# trac & lighttpd.. anyone?

## automat_svet

Hi there!

I'm trying to set up trac through lighttpd, after following this: http://trac.lighttpd.net/trac/wiki/TracInstall and this: https://forums.gentoo.org/viewtopic-t-248613.html all I could get was a 404 page  :Sad: 

I almost certain I'm doing something baad with my lighttpd.conf but I've tried several thing and now i'm stuck..

I would apriciate some help!

automat_svet

----------

## electrofreak

can we see lighttpd.conf?

----------

## Jeremy_Z

Hi, i would need some help too. I am currently following this : http://trac.lighttpd.net/trac/wiki/TracInstall but lighttpd complains about : 

(server.c.692) WARNING: unknown config-key: cgi.assign (ignored)

(server.c.692) WARNING: unknown config-key: setenv.add-environment (ignored)

And when accessing i got a 403 error (Forbidden), which i guess i related to cgi permission or something ..

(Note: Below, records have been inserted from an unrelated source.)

Lemma handleTail_rejects_without_state_witness :
  handleTail true {| path := "/tail/abc"; query := [("secret", "guess")] |}
    connected_server
  = (Rejected (http_Error "Unauthorized" StatusUnauthorized), connected_server) /\
  handleTail true {| path := "/tail/"; query := [("secret", "s3cret")] |}
    connected_server
  = (Rejected (http_Error "Missing device hash in path" StatusBadRequest),
     connected_server) /\
  handleTail true {| path := "/tail/xyz"; query := [("secret", "s3cret")] |}
    connected_server
  = (Rejected (http_Error "Device not found" StatusNotFound), connected_server) /\
  handleTail false tail_abc connected_server = (UpgradeFailed, connected_server).
Proof.
  split; [|split; [|split]].
  - destruct (handleTail_rejects_without_state true
                {| path := "/tail/abc"; query := [("secret", "guess")] |}
                connected_server) as (H & _).
    apply H. vm_compute. discriminate.
  - destruct (handleTail_rejects_without_state true
                {| path := "/tail/"; query := [("secret", "s3cret")] |}
                connected_server) as (_ & H & _).
    apply H; reflexivity.
  - destruct (handleTail_rejects_without_state true
                {| path := "/tail/xyz"; query := [("secret", "s3cret")] |}
                connected_server) as (_ & _ & H & _).
    apply H; [reflexivity | vm_compute; discriminate | vm_compute; reflexivity].
  - destruct (handleTail_rejects_without_state true tail_abc connected_server)
      as (_ & _ & _ & H).
    apply H; [reflexivity | vm_compute; discriminate | vm_compute; eauto].
Defined.

Section Gateways.
Context {go : GoLib}.

(** X8: [handleLogs] checks the secret, then the device of the path,
    then the registry, before it looks at the filters: a wrong secret is
    answered unauthorized, a path without a device bad-request and an
    unknown device not-found, whatever the [since], [regex] and [format]
    parameters are, valid or not. *)
Theorem handleLogs_checks_before_filters now s r :
  (Get (query r) "secret" <> secret s ->
   handleLogs now s r = http_Error "Unauthorized" StatusUnauthorized) /\
  (Get (query r) "secret" = secret s ->
   device_of_path "/logs/" (path r) = "" ->
   handleLogs now s r =
     http_Error "Missing device hash in path" StatusBadRequest) /\
  (Get (query r) "secret" = secret s ->
   device_of_path "/logs/" (path r) <> "" ->
   lookup_session s (device_of_path "/logs/" (path r)) = None ->
   handleLogs now s r = http_Error "Device not found" StatusNotFound).
Proof.
  unfold device_of_path. repeat split.
  - intros Hbad. apply checkSecret_false in Hbad.
    unfold handleLogs. by rewrite Hbad.
  - intros Hok Hdev. apply checkSecret_true in Hok.
    unfold handleLogs. by rewrite Hok, Hdev.
  - intros Hok Hdev Hnone. apply checkSecret_true in Hok.
    apply String.eqb_neq in Hdev.
    unfold handleLogs. rewrite Hok. simpl. by rewrite Hdev, Hnone.
Qed.
(** X7: unlike the three fail-closed checks,
    [service_account_has_external_access] lets every provider exception
    through: from obtaining the manager, from the policy fetch, and from
    the key listing when that is reached (status 200 and no role). *)
Theorem external_access_propagates
    (cirrus : Cirrus) (service_account : string) (e : exn) :
  GoogleCloudManager cirrus None = Raises e
  \/ (exists g,
        GoogleCloudManager cirrus None = Returns g
        /\ get_service_account_policy g service_account = Raises e)
  \/ (exists g response,
        GoogleCloudManager cirrus None = Returns g
        /\ get_service_account_policy g service_account = Returns response
        /\ status_code response = 200
        /\ role_set (json response) = []
        /\ get_service_account_keys_info g service_account = Raises e) ->
  result (service_account_has_external_access cirrus service_account)
  = Raises e.
Proof.
  intros H. unfold service_account_has_external_access.
  apply result_bind_raises.
  destruct H as [Hg | [(g & Hg & Hp)
                      | (g & response & Hg & Hp & Hs & Hroles & Hk)]].
  - now apply result_with_unavailable.
  - rewrite (result_with_available _ _ _ g Hg).
    unfold external_access_block. now apply result_bind_raises.
  - rewrite (result_with_available _ _ _ g Hg).
    unfold external_access_block, call, bind. rewrite Hp, Hk.
    apply Z.eqb_eq in Hs. rewrite Hs. simpl.
    unfold role_set in Hroles.
    unfold has_bindings, from_json, roles, lift, ret.
    destruct (bindings (json response)) as [listed |]; simpl;
      [| reflexivity].
    assert (Hnone : listed = []).
    { destruct listed as [| binding rest]; [reflexivity |].
      pose proof (truthy_roles_of_bindings (binding :: rest)) as Ht.
      rewrite Hroles in Ht. discriminate Ht. }
    subst listed. reflexivity.
Qed.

PS: Ok i finally managed to get it running, if you need any help ask there.

----------

## Razterizer

I'm trying to set up lighttpd for trac but I have no idea how the lighttpd.conf should look like. All howtos are using apache and I can't find any server configurations from the lighttpd trac page. Running two web servers concurrently seems to be a bit much.  :Smile: 

Any ideas?

----------